(** X1. [getVersionFromPreview] returns on every input, never panicking on
    its slice or its index: a string without the reserved prefix comes back
    unchanged; for a string with it the result is free of the separator and
    is what the string carries between the prefix and its first separator,
    or up to its end when no separator follows. *)
Theorem getVersionFromPreview_returns (s : string) :
  ∃ v,
    getVersionFromPreview s = Ok v
    ∧ if GoStrings.HasPrefix s previewPrefixName
      then GoStrings.Contains v "-" = false
           ∧ (s = previewPrefixName +:+ v
              ∨ ∃ rest, s = previewPrefixName +:+ v +:+ "-" +:+ rest)
      else v = s.
Proof.
  unfold getVersionFromPreview.
  destruct (GoStrings.HasPrefix s previewPrefixName) eqn:Hp; cbn [negb];
    [|by exists s].
  destruct (HasPrefix_true _ _ Hp) as [rest ->].
  rewrite sliceFrom_app. cbn [rbind]. unfold GoStrings.SplitN.
  change (2 =? 0) with false. cbn iota. rewrite bool_decide_eq_false_2 by done.
  change (2 <? 0) with false. cbn [orb].
  destruct (Z.ltb_spec (GoStrings.len rest + 1) 2) as [Hshort|Hlong].
  - assert (rest = EmptyString) as ->.
    { destruct rest; [done|]. unfold GoStrings.len in Hshort.
      cbn [String.length] in Hshort. lia. }
    exists EmptyString. cbn. split; [done|]. split; [done|by left].
  - change (Z.to_nat (2 - 1)) with 1%nat.
    destruct (splitLoop_head 0 rest "-"%char) as (v & tl & Hsplit & Hfree & Hcut).
    change (String "-"%char EmptyString) with "-" in Hsplit. rewrite Hsplit.
    exists v. cbn [rbind GoStrings.index lookup list_lookup]. split; [done|].
    split; [exact Hfree|].
    destruct Hcut as [->|[tl' ->]]; [by left|]. right. by exists tl'.
Qed.

(** X2. A version tag that contains the separator does not survive the round
    trip: decoding the preview name gives back only what stands before the
    tag's first separator, whatever the origin name is. *)
Theorem decode_cuts_version_at_separator (n a b : string) :
  GoStrings.Contains a "-" = false →
  getVersionFromPreview (previewName n (a +:+ "-" +:+ b)) = Ok a.
Proof.
  intros Ha. unfold getVersionFromPreview.
  rewrite previewName_has_prefix. cbn [negb].
  unfold previewName. rewrite sliceFrom_app. cbn [rbind].
  rewrite string_app_assoc.
  change (("-" +:+ b) +:+ "-" +:+ n) with (String "-"%char (b +:+ "-" +:+ n)).
  by rewrite (SplitN_first "-"%char a _ Ha).
Qed.

Lemma decode_cuts_version_at_separator_witness :
  getVersionFromPreview (previewName "checkout" "42-rc1") = Ok "42".
Proof. by apply (decode_cuts_version_at_separator "checkout" "42" "rc1"). Defined.

(** X3. On version tags free of the separator the encoding is injective:
    two preview names are equal only for the same origin and the same
    version. *)
Theorem previewName_injective (o o' v v' : string) :
  GoStrings.Contains v "-" = false →
  GoStrings.Contains v' "-" = false →
  previewName o v = previewName o' v' →
  o = o' ∧ v = v'.
Proof.
  intros Hv Hv' Heq.
  assert (v = v') as <-.
  { pose proof (getVersionFromPreview_previewName o v Hv) as H1.
    pose proof (getVersionFromPreview_previewName o' v' Hv') as H2.
    rewrite Heq in H1. congruence. }
  split; [|done]. unfold previewName in Heq.
  by do 3 apply String.app_inj in Heq.
Qed.

Lemma previewName_injective_witness :
  previewName "checkout" "42" = previewName "checkout" "42"
  ∧ "checkout" = "checkout" ∧ "42" = "42".
Proof.
  split; [reflexivity|].
  apply (previewName_injective "checkout" "checkout" "42" "42"); reflexivity.
Defined.

(** ** The workload stages: what a run writes *)

Lemma findService_cases (name : string) (items : list Service) :
  findService name items = zeroService
  ∨ (findService name items ∈ items ∧ svc_name (findService name items) = name).
Proof.
  induction items as [|x items IH]; [by left|]. cbn [findService].
  destruct (bool_decide (svc_name x = name)) eqn:Hx.
  - right. split; [left | by apply bool_decide_eq_true in Hx].
  - destruct IH as [IH|[Hin Hname]]; [by left|]. right. split; [by right | done].
Qed.

(** A service found in a list is still the one found after an append. *)
Lemma findService_app (name : string) (items more : list Service) :
  findService name items ≠ zeroService →
  findService name (items ++ more) = findService name items.
Proof.
  induction items as [|x items IH]; [done|]. cbn [app findService].
  destruct (bool_decide (svc_name x = name)); [done|]. exact IH.
Qed.

Lemma rangeSelector_Some (m : GoMap) (selector : deploySelector) :
  rangeSelector m = Some selector →
  ∃ g, m = Some g ∧ g !! key selector = Some (value selector).
Proof.
  destruct m as [g|]; [|done]. unfold rangeSelector, mapRange. intros Hsel.
  exists g. split; [done|]. apply elem_of_map_to_list.
  revert Hsel. generalize (map_to_list g). intros l.
  induction l as [|kv l IH] using rev_ind; [done|].
  rewrite foldl_app. cbn [foldl]. intros [= <-]. cbn [key value].
  apply elem_of_app. right. destruct kv. left.
Qed.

Exercise instructions:
Of all the entries above, retype exactly the lines from the line with "split; [|done]. unfold previewName in Heq." to the line with "split; [reflexivity|].", both included, and no others.

Answer box:
  split; [|done]. unfold previewName in Heq.
  by do 3 apply String.app_inj in Heq.
Qed.

Lemma previewName_injective_witness :
  previewName "checkout" "42" = previewName "checkout" "42"
  ∧ "checkout" = "checkout" ∧ "42" = "42".
Proof.
  split; [reflexivity|].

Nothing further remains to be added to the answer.